9. Wie können Maßnahmen umgesetzt werden, wenn Zuliefernde Daten nicht offenlegen möchten?

Verpflichtete Unternehmen können mit ihren direkten Zuliefernden zusammenarbeiten, um Präventionsmaßnahmen bei Vorliefernden umzusetzen.
Bei der Risikoanalyse sollte das verpflichtete Unternehmen genau prüfen, welche Informationen es tatsächlich für die Durchführung benötigt und zurückhaltend mit Fragen nach der Identität von Vorliefernden umgehen. Allerdings kann es im Kontext von Abhilfemaßnahmen notwendig sein, die konkrete Identität der/des mittelbaren Zuliefernden zu erfahren.
Sollten unmittelbare Zuliefernde die Identität ihres Vorliefernden weiterhin schützen, kann das verpflichtete Unternehmen es bei Abhilfemaßnahmen unterstützen. Diese Unterstützung kann verschiedene Formen annehmen, bspw. die vollständige Übernahme der Kosten.

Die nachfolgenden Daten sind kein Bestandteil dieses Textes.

(* ===== verification/Service.v ===== *)
(** * The service as a transition system

    A step is one call of an entry point, the start or the stop of the service, a
    tick of the idle timer, or the death of storage_daemon; while it runs, other
    threads may change the tables at every point where the code holds no lock.
    Every reachable world satisfies the invariant of [Safety], whatever the
    environment answers. *)
From stdpp Require Import relations.
From S2P Require Import Prelude CppString Types State Utils Json BlockInfo Voldata World Adapters DmQuery Events.
From S2P Require Import DmMount DmPartition DmOptical SysfsReader Bootstrap Provider Safety SafetyDm SafetyMount.
From S2P Require Import SafetyPart SafetyBoot SafetyProv VoldataStore Scenario.

Inductive ServiceCall : Type :=
  | CMount (volumeId : string) (mountParam : MountParam)
  | CUnmount (volumeId : string)
  | CFormat (volumeId : string) (fsType : string)
  | CTryToFix (volumeId : string)
  | CSetVolumeDescription (fsUuid : string) (description : string)
  | CGetAllVolumes
  | CGetVolumeByUuid (fsUuid : string)
  | CGetVolumeById (volumeId : string)
  | CGetFreeSizeOfVolume (volumeUuid : string)
  | CGetTotalSizeOfVolume (volumeUuid : string)
  | CPartition (diskId : string)
  | CGetAllDisks
  | CGetDiskById (diskId : string)
  | CQueryUsbIsInUse (diskPath : string)
  | CGetPartitionTable (diskId : string)
  | CCreatePartition (diskId : string) (params : PartitionParams)
  | CDeletePartition (diskId : string) (partitionNum : Z)
  | CFormatPartition (diskId : string) (partitionNum : Z) (params : FormatParams)
  | CGetExternalDiskInfos
  | CGetExternalVolumeInfos
  | CErase (volumeId : string)
  | CEject (diskId : string)
  | CCreateIsoImage (volumeId : string) (filePath : string)
  | CBurn (volumeId : string) (burnOptions : string)
  | CGetVolumeOpProcess (volumeId : string) (progressPct : Z)
  | CBindBlockLoopDev (diskId : string) (offset : Z) (sizeLimit : Z)
  | CCreateDmCryptVolume (param : CryptParam) (loopPath : string) (mapperName : string)
  | CDestroyDmCryptVolume (mapperName : string)
  | CUnbindBlockLoopDev (loopPath : string)
  | CMountVolumeByPath (diskId : string) (volPath : string) (param : MountParam)
  | CUmountVolumeByPath (diskId : string) (volPath : string)
  | COnBlockDiskUevent (rawUeventMsg : string)
  | CReportVolumeOpDiag (opDiag : string)
  | CNotifyMtpMounted (id : string) (path : string) (desc : string) (uuid : string) (fsType : string)
  | CNotifyMtpUnmounted (id : string) (isBadRemove : bool)
  | SvcStart | SvcStop | SvcIdleTick | SvcDaemonDied.

(** The call discards its out parameters: they go to the client. *)
Definition run_call {E St : Type} {EV : Env E} {PS : PathStore St} {JT : JsonText} (PC_MANAGER : bool) (c : ServiceCall)
  : State (World E St) unit :=
  let out {A} (m : State (World E St) A) : State (World E St) unit := let! _ := m in sret tt in
  match c with
  | CMount volumeId mountParam => out (Provider_Mount volumeId mountParam)
  | CUnmount volumeId => out (Provider_Unmount volumeId)
  | CFormat volumeId fsType => out (Provider_Format volumeId fsType)
  | CTryToFix volumeId => out (Provider_TryToFix volumeId)
  | CSetVolumeDescription fsUuid description => out (Provider_SetVolumeDescription fsUuid description)
  | CGetAllVolumes => out (Provider_GetAllVolumes)
  | CGetVolumeByUuid fsUuid => out (Provider_GetVolumeByUuid fsUuid)
  | CGetVolumeById volumeId => out (Provider_GetVolumeById volumeId)
  | CGetFreeSizeOfVolume volumeUuid => out (Provider_GetFreeSizeOfVolume volumeUuid)
  | CGetTotalSizeOfVolume volumeUuid => out (Provider_GetTotalSizeOfVolume volumeUuid)
  | CPartition diskId => out (Provider_Partition diskId)
  | CGetAllDisks => out (Provider_GetAllDisks)
  | CGetDiskById diskId => out (Provider_GetDiskById diskId)
  | CQueryUsbIsInUse diskPath => out (Provider_QueryUsbIsInUse diskPath)
  | CGetPartitionTable diskId => out (Provider_GetPartitionTable diskId)
  | CCreatePartition diskId params => out (Provider_CreatePartition diskId params)
  | CDeletePartition diskId partitionNum => out (Provider_DeletePartition diskId partitionNum)
  | CFormatPartition diskId partitionNum params => out (Provider_FormatPartition diskId partitionNum params)
  | CGetExternalDiskInfos => out (Provider_GetExternalDiskInfos)
  | CGetExternalVolumeInfos => out (Provider_GetExternalVolumeInfos)
  | CErase volumeId => out (Provider_Erase volumeId)
  | CEject diskId => out (Provider_Eject diskId)
  | CCreateIsoImage volumeId filePath => out (Provider_CreateIsoImage volumeId filePath)
  | CBurn volumeId burnOptions => out (Provider_Burn volumeId burnOptions)
  | CGetVolumeOpProcess volumeId progressPct => out (Provider_GetVolumeOpProcess volumeId progressPct)
  | CBindBlockLoopDev diskId offset sizeLimit => out (Provider_BindBlockLoopDev PC_MANAGER diskId offset sizeLimit)
  | CCreateDmCryptVolume param loopPath mapperName => out (Provider_CreateDmCryptVolume PC_MANAGER param loopPath mapperName)
  | CDestroyDmCryptVolume mapperName => out (Provider_DestroyDmCryptVolume PC_MANAGER mapperName)
  | CUnbindBlockLoopDev loopPath => out (Provider_UnbindBlockLoopDev PC_MANAGER loopPath)
  | CMountVolumeByPath diskId volPath param => out (Provider_MountVolumeByPath PC_MANAGER diskId volPath param)
  | CUmountVolumeByPath diskId volPath => out (Provider_UmountVolumeByPath PC_MANAGER diskId volPath)
  | COnBlockDiskUevent rawUeventMsg => out (Provider_OnBlockDiskUevent rawUeventMsg)
  | CReportVolumeOpDiag opDiag => out (Provider_ReportVolumeOpDiag opDiag)
  | CNotifyMtpMounted id path desc uuid fsType => out (Provider_NotifyMtpMounted id path desc uuid fsType)
  | CNotifyMtpUnmounted id isBadRemove => out (Provider_NotifyMtpUnmounted id isBadRemove)
  | SvcStart => OnStart
  | SvcStop => OnStop
  | SvcIdleTick => CheckAndUnloadIfIdle
  | SvcDaemonDied => out ResetSdProxy
  end.

Inductive service_step {E St : Type} {EV : Env E} {PS : PathStore St} {JT : JsonText} (PC_MANAGER : bool)
  : World E St -> World E St -> Prop :=
  | service_step_call c w : service_step PC_MANAGER w (run_call PC_MANAGER c w).2.

Fixpoint run_calls {E St : Type} {EV : Env E} {PS : PathStore St} {JT : JsonText} (PC_MANAGER : bool) (cs : list ServiceCall)
  (w : World E St) : World E St :=
  match cs with [] => w | c :: cs => run_calls PC_MANAGER cs (run_call PC_MANAGER c w).2 end.
Lemma run_calls_steps {E St : Type} {EV : Env E} {PS : PathStore St} {JT : JsonText} b cs (w : World E St) :
  rtc (service_step b) w (run_calls b cs w).
Proof. revert w; induction cs as [|c cs IH]; intros w; [apply rtc_refl|]. eapply rtc_l; [apply service_step_call|apply IH]. Qed.

Lemma SharedInv_initial : SharedInv Shared_initial.
Proof.
  do 3 (split; [apply map_Forall_empty|]). split; [|apply map_Forall_empty].
  cbn. rewrite map_size_empty. unfold BLOCK_INFO_MAX_COUNT. lia.
Qed.

Section service.
Context {E St : Type} {EV : Env E} {PS : PathStore St} {PL : PathStoreLaws St} {JT : JsonText} {RL : Rely E}.
Context (PC_MANAGER : bool).
Notation W := (World E St).

Lemma run_call_spec (c : ServiceCall) : @spec E St PS PL _ (run_call PC_MANAGER c) (fun _ => True).
Proof.
  destruct c; cbn [run_call]; try (eapply spec_bind; [|intros; by apply spec_ret]).
  - apply Provider_Mount_spec.
  - apply Provider_Unmount_spec.
  - apply Provider_Format_spec.
  - apply Provider_TryToFix_spec.
  - apply Provider_SetVolumeDescription_spec.
  - apply Provider_GetAllVolumes_spec.
  - apply Provider_GetVolumeByUuid_spec.
  - apply Provider_GetVolumeById_spec.
  - apply Provider_GetFreeSizeOfVolume_spec.
  - apply Provider_GetTotalSizeOfVolume_spec.
  - apply Provider_Partition_spec.
  - apply Provider_GetAllDisks_spec.
  - apply Provider_GetDiskById_spec.
  - apply Provider_QueryUsbIsInUse_spec.
  - apply Provider_GetPartitionTable_spec.
  - apply Provider_CreatePartition_spec.
  - apply Provider_DeletePartition_spec.
  - apply Provider_FormatPartition_spec.
  - apply Provider_GetExternalDiskInfos_spec.
  - apply Provider_GetExternalVolumeInfos_spec.
  - apply Provider_Erase_spec.
  - apply Provider_Eject_spec.
  - apply Provider_CreateIsoImage_spec.
  - apply Provider_Burn_spec.
  - apply Provider_GetVolumeOpProcess_spec.
  - apply Provider_BindBlockLoopDev_spec.
  - apply Provider_CreateDmCryptVolume_spec.
  - apply Provider_DestroyDmCryptVolume_spec.
  - apply Provider_UnbindBlockLoopDev_spec.
  - apply Provider_MountVolumeByPath_spec.
  - apply Provider_UmountVolumeByPath_spec.
  - apply Provider_OnBlockDiskUevent_spec.
  - apply Provider_ReportVolumeOpDiag_spec.
  - apply Provider_NotifyMtpMounted_spec.
  - apply Provider_NotifyMtpUnmounted_spec.
  - apply OnStart_spec.
  - apply OnStop_spec.
  - apply CheckAndUnloadIfIdle_safe.
  - apply ResetSdProxy_spec.
Qed.

Lemma service_steps_inv (w w' : W) : WInv w -> rtc (service_step PC_MANAGER) w w' -> WInv w'.
Proof. intros H Hr. induction Hr as [|w w1 w2 [c w0] _ IH]; [done|]. apply IH. by apply run_call_spec. Qed.
Lemma WInv_initial (st : St) (e : E) : ps_inv st -> WInv (World_initial st e).
Proof. intros. split; [apply SharedInv_initial|]. split; [done|constructor]. Qed.

(** C2: In every reachable world the tables are well formed: every
    volume, disk, partition table and device record is stored under its own id;
    a volume's state and file-system type, and a disk's type, are values of
    their enumerations, and its id has no [".."] component; a disk is removable exactly when it is not an internal data
    disk; a parsed table has positive sector and alignment sizes and positive
    partition numbers; and at most [BLOCK_INFO_MAX_COUNT] device records are kept. *)
Theorem service_tables_wellformed (st : St) (e : E) (w : W) :
  ps_inv st -> rtc (service_step PC_MANAGER) (World_initial st e) w -> SharedInv (w_sh w).
Proof. intros Hs Hr. by apply (service_steps_inv _ _ (WInv_initial st e Hs) Hr). Qed.

(** C1: Whatever the clients, the kernel and the other processes do,
    every request the service has sent to the root daemon satisfies [req_safe]. A
    data mount goes to a slot of the uuid store or to one of the three mount roots
    followed by a uuid that passed [IsUuidValid] (or such a uuid with a number
    appended), and a FUSE mount to the external root followed by one that passed; so
    the path is below [/mnt/data/] and climbs by no [".."] component, except that
    the uuid [".."] itself passes the check. Mount flags and options are the known ones. The device nodes
    created, destroyed, erased and partitioned are below [/dev/block/] with no [".."]
    component (the linear mapping of a partition, whose name the kernel gives, has
    the prefix only). Partitions are created with a positive number and an increasing
    range, labels are set only on supported file systems, only [loopctl] and
    [cryptsetup] are executed, and burn options and image paths have passed their
    checks. The other requests are not restricted. *)
Theorem service_requests_safe (st : St) (e : E) (w : W) (r : Req) (ret : Z) :
  ps_inv st -> rtc (service_step PC_MANAGER) (World_initial st e) w -> AReq r ret ∈ w_trace w -> req_safe r.
Proof.
  intros Hs Hr Hin. destruct (service_steps_inv _ _ (WInv_initial st e Hs) Hr) as (_ & _ & Ht).
  rewrite Forall_forall in Ht. exact (Ht _ Hin).
Qed.
End service.

(** ** Other threads that run whole calls

    An environment in which each time a lock is free another thread completes one
    call of the service: what [Rely] asks of other threads is what every call does. *)
Record Threads : Type := mkThreads { th_answers : Answers; th_calls : list ServiceCall }.
Definition thread_effect (a : Answers) (c : ServiceCall) (sh : Shared) : Shared :=
  w_sh (run_call true c (mkWorld sh ex_store a [])).2.
#[export] Instance threads : Env Threads := {|
  env_answer t r := (th_answers t r, t);
  env_others t := match th_calls t with
                  | [] => (fun sh => sh, t)
                  | c :: cs => (thread_effect (th_answers t) c, mkThreads (th_answers t) cs)
                  end;
  env_ERR_INVALID_DATA := 5;
|}.
#[export] Instance threads_rely : Rely Threads.
Proof.
  intros [a [|c cs]] sh Hsh; cbn; [done|]. unfold thread_effect. apply (run_call_spec true c). split; [done|].
  split; [apply map_Forall_empty|constructor].
Qed.

(** The stick is plugged in; meanwhile an MTP device appears and a client mounts,
    and afterwards a client unmounts. *)
Definition ex_threads : Threads :=
  mkThreads usb_answers
    [CNotifyMtpMounted "vol-1-20" "/mnt/data/external/mtp1" "Phone" "mtp1" "mtpfs"; CGetAllVolumes;
     CMount "vol-8-1" MountParam_default].
Definition ex_service_start : World Threads (VState unit) := World_initial ex_store ex_threads.
Definition ex_service_end : World Threads (VState unit) :=
  run_calls true [COnBlockDiskUevent usb_uevent; CUnmount "vol-8-1"] ex_service_start.
Definition ex_mount : Req := SdMount "/dev/block/vol-8-1" "/mnt/data/external/1234-ABCD" "vfat" 0 "".
Lemma ex_service_steps : rtc (service_step true) ex_service_start ex_service_end.
Proof. apply run_calls_steps. Qed.
Lemma ex_store_inv : ps_inv ex_store.
Proof. apply map_Forall_empty. Qed.

Lemma service_tables_wellformed_witness :
  map (fun kv => (kv.1, vol_state kv.2)) (sorted_entries (sh_vols (w_sh ex_service_end))) =
    [("vol-1-20", VolumeState_val MOUNTED); ("vol-8-1", VolumeState_val UNMOUNTED)] /\
  SharedInv (w_sh ex_service_end).
Proof.
  split; [vm_compute; reflexivity|].
  exact (service_tables_wellformed true ex_store ex_threads ex_service_end ex_store_inv ex_service_steps).
Defined.

Lemma service_requests_safe_witness : AReq ex_mount 0 ∈ w_trace ex_service_end /\ req_safe ex_mount.
Proof.
  assert (H : AReq ex_mount 0 ∈ w_trace ex_service_end).
  { apply (list_elem_of_lookup_2 _ 10). vm_compute. reflexivity. }
  split; [exact H|].
  exact (service_requests_safe true ex_store ex_threads ex_service_end ex_mount 0 ex_store_inv ex_service_steps H).
Defined.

10. Wie kann das verpflichtete Unternehmen seinen Zuliefernden helfen, Abhilfemaßnahmen umzusetzen? Wie sollte die Kostenteilung gestaltet werden?

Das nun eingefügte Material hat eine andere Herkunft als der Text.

(* ===== verification/MountFacts.v ===== *)
(** * Mounting and unmounting, sequentially

    What [Mount], [Unmount] and [ForceUnmount] do to the table and which
    requests they send, on every branch, when no other thread runs in between. *)
From S2P Require Import Prelude CppString Types State Utils Json BlockInfo World Adapters DmQuery Events DmMount.
From S2P Require Import Seq Voldata VoldataStore Scenario.

(** A forced unmount is only sent when [b]. *)
Definition force_le (b : bool) (a : Act) : Prop :=
  match a with AReq (SdUnmount _ _ force) _ => force = true -> b = true | _ => True end.
Lemma force_le_conn b a : is_conn a -> force_le b a.
Proof. destruct a as [r ret|e]; [|done]. by destruct r. Qed.
#[export] Hint Resolve force_le_conn : core.

Ltac grow :=
  repeat first
    [ assumption
    | apply grows_refl
    | apply grows_cons; [done|]
    | match goal with
      | H : grows ?R ?a ?b |- grows ?R _ ?b => etrans; [|exact H]
      | H : fwd ?r ?ret ?a ?b |- grows ?R _ ?b => transitivity a; [|apply (fwd_grows R) in H; [exact H|by auto|by cbn; auto]]
      end ].

Section unmount.
Context {E St : Type} {EV : Env E} {PS : PathStore St} {JT : JsonText} {SQ : Sequential E}.
Implicit Types (sh : Shared) (st : St) (tr : list Act).

Lemma runs_GetFreeSize u (Q : Z * Z -> Shared -> St -> list Act -> Prop) sh st tr :
  (forall r b tr', grows (force_le false) tr tr' -> Q r (with_ready b sh) st tr') -> runs (E := E) (GetFreeSizeOfVolume u) Q sh st tr.
Proof.
  intros H. unfold GetFreeSizeOfVolume, GetOddFreeSize, GetOddCapacity, statvfs, Sd_GetCapacity.
  assert (H0 : forall r tr', grows (force_le false) tr tr' -> Q r sh st tr').
  { intros r tr' Hg. rewrite <- (with_ready_self sh). by apply H. }
  seq_auto; try (apply H0; grow).
  all: apply runs_sd_forward; intros a' b tr' Hf; seq_auto; apply H; grow.
Qed.

Lemma force_le_weaken b b' a : (b = true -> b' = true) -> force_le b a -> force_le b' a.
Proof. destruct a as [r ret|e]; [|done]. destruct r; cbn; auto. Qed.

Lemma runs_UnmountVolumeMountPoints v force (Q : Z -> Shared -> St -> list Act -> Prop) sh st tr :
  (forall r b tr', grows (force_le force) tr tr' -> Q r (with_ready b sh) st tr') ->
  runs (E := E) (UnmountVolumeMountPoints v force) Q sh st tr.
Proof.
  intros H. unfold UnmountVolumeMountPoints, NotifyUsbFuseUmount, Sd_Unmount.
  assert (H0 : forall r tr', grows (force_le force) tr tr' -> Q r sh st tr').
  { intros r tr' Hg. rewrite <- (with_ready_self sh). by apply H. }
  seq_auto; try (apply H0; grow).
  all: apply runs_sd_simple; intros r1 b1 tr1 Hf1; seq_auto; try (apply H; grow).
  all: apply runs_sd_simple; intros r2 b2 tr2 Hf2; rewrite ?with_ready_twice; seq_auto; apply H; grow.
Qed.

(** Whether the disk of a volume is an internal data disk. *)
Definition on_internal_disk sh (v : VolumeExternal) : bool :=
  match sh_disks sh !! vol_diskId v with Some d => IsInternalDataDisk d | None => false end.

Auch Unternehmen, welche nicht direkt durch das LkSG verpflichtet sind, sollten die Anforderungen aus dem Gesetz verstehen. Insbesondere sollten sie prüfen, wie sie passende Strategien im Umgang mit Anfragen verpflichteter Unternehmen entwickeln können (z. B. durch ein eigenes robustes Risikomanagement).
In der Praxis geben nicht-verpflichtete Zuliefernde häufig an, dass sie nicht in der Lage seien, mit eigenen Ressourcen ein Risikomanagement zu etablieren. In solchen Fällen kann es hilfreich sein, wenn verpflichtete Unternehmen ihre Zuliefernden unterstützen.
Nicht-verpflichtete Unternehmen könnten zumindest eine Risikoanalyse für Teile ihrer Lieferkette durchführen. Dabei könnten sie sich auf einen hochrisikobehafteten Teil ihrer Lieferkette fokussieren und dort ihre Bemühungen vertiefen.
Auf dieser Basis können die Unternehmen gemeinsam Präventions- und Abhilfemaßnahmen bei Zuliefernden umsetzen. Das verpflichtete Unternehmen muss Vorschläge zur Kostenaufteilung nach den Kriterien der Angemessenheit und Wirksamkeit ausarbeiten.

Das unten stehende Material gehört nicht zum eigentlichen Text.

(* ===== verification/AccessFacts.v ===== *)
(** * Access control and life cycle of the service

    What a caller without permission can achieve, how data-disk formatting is
    authorised, and when the service may unload itself. *)
From S2P Require Import Prelude CppString Types State Utils Json BlockInfo World Adapters DmQuery Events DmMount.
From S2P Require Import DmPartition DmOptical Bootstrap Provider Safety SafetyProv Seq Voldata VoldataStore.
From S2P Require Import Scenario Service.

(** The caller holds no permission, and is neither storage_daemon nor
    storage_manager: when it is a native process at all, its name or its user is
    another one. *)
Class Denied (E : Type) {EV : Env E} : Prop := {
  denied_token (e : E) p : an_bool (env_answer e (VerifyAccessToken p)).1 = false;
  denied_native (e e' : E) : an_ret (env_answer e GetNativeTokenInfo).1 = ERR_OK ->
    (an_str (env_answer e GetNativeTokenInfo).1, an_int (env_answer e' GetCallingUid).1) ∉
      [("storage_daemon", STORAGEDAEMON_UID); ("storage_manager", STORAGE_MANAGER_UID)];
}.
(** Equal but for the counters of the provider. *)
Definition same_tables (sh sh' : Shared) : Prop := exists p, sh' = upd_prov (fun _ => p) sh.
Lemma same_tables_refl sh : same_tables sh sh.
Proof. exists (sh_prov sh). by destruct sh. Qed.

Section denied.
Context {E St : Type} {EV : Env E} {PS : PathStore St} {JT : JsonText} {SQ : Sequential E} {DN : Denied E}.
Implicit Types (sh : Shared) (st : St) (tr : list Act).
Notation M := (State (World E St)).

(** [m] is refused: an error, and only local requests. *)
Definition refused {A} (m : M A) (bad : A -> Prop) : Prop :=
  forall (Q : A -> Shared -> St -> list Act -> Prop) sh st tr,
    (forall a tr', bad a -> grows is_local tr tr' -> Q a sh st tr') -> runs m Q sh st tr.
Lemma VerifyCallerPermission_refused p : refused (VerifyCallerPermission p) (fun b => b = false).
Proof.
  intros Q sh st tr H. apply runs_bind, runs_call_answer. intros e. apply runs_ret, H; [apply denied_token|].
  apply grows_cons; [done|apply grows_refl].
Qed.
Lemma VerifyNativeCallerMatches_refused n u :
  (n, u) ∈ [("storage_daemon", STORAGEDAEMON_UID); ("storage_manager", STORAGE_MANAGER_UID)] ->
  refused (VerifyNativeCallerMatches n u) (fun b => b = false).
Proof.
  intros Hnu Q sh st tr H. apply runs_bind, runs_call_answer. intros e. seq_step.
  { apply runs_ret, H; [done|]. apply grows_cons; [done|apply grows_refl]. }
  apply runs_bind, runs_call_answer. intros e'. bsimp. pose proof (denied_native e e' Heqb) as Hd.
  assert (Hg : grows is_local tr (AReq GetCallingUid (an_ret (env_answer e' GetCallingUid).1) ::
    AReq GetNativeTokenInfo (an_ret (env_answer e GetNativeTokenInfo).1) :: tr)).
  { repeat (apply grows_cons; [done|]). apply grows_refl. }
  seq_step; apply runs_ret; [by apply H|]. exfalso. bsimp. apply Hd. naive_solver.
Qed.
Lemma IsCallingSystemApp_local : local_op (E := E) (St := St) IsCallingSystemApp.
Proof. local_tac. Qed.
Lemma Auth_GetCallingUid_local : local_op (E := E) (St := St) Auth_GetCallingUid.
Proof. local_tac. Qed.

Relevante Kriterien für die Kostenteilung:

  1. Art und Umfang der Geschäftstätigkeit
  2. Welche Ressourcen stehen den beteiligten Unternehmen für die Abhilfemaßnahmen zur Verfügung?
  3. Einflussvermögen
  4. Wie ausgeprägt ist das Einflussvermögen der beteiligten Unternehmen auf die unmittelbar Verursachenden der Verletzung?
  5. Schwere und zu erwartende Eintrittswahrscheinlichkeit
  6. Art des Verursachungsbeitrags: In welchen Maß haben die beteiligten Unternehmen zur Verletzung beigetragen? Haben sie die Verletzung überwiegend oder allein verursacht?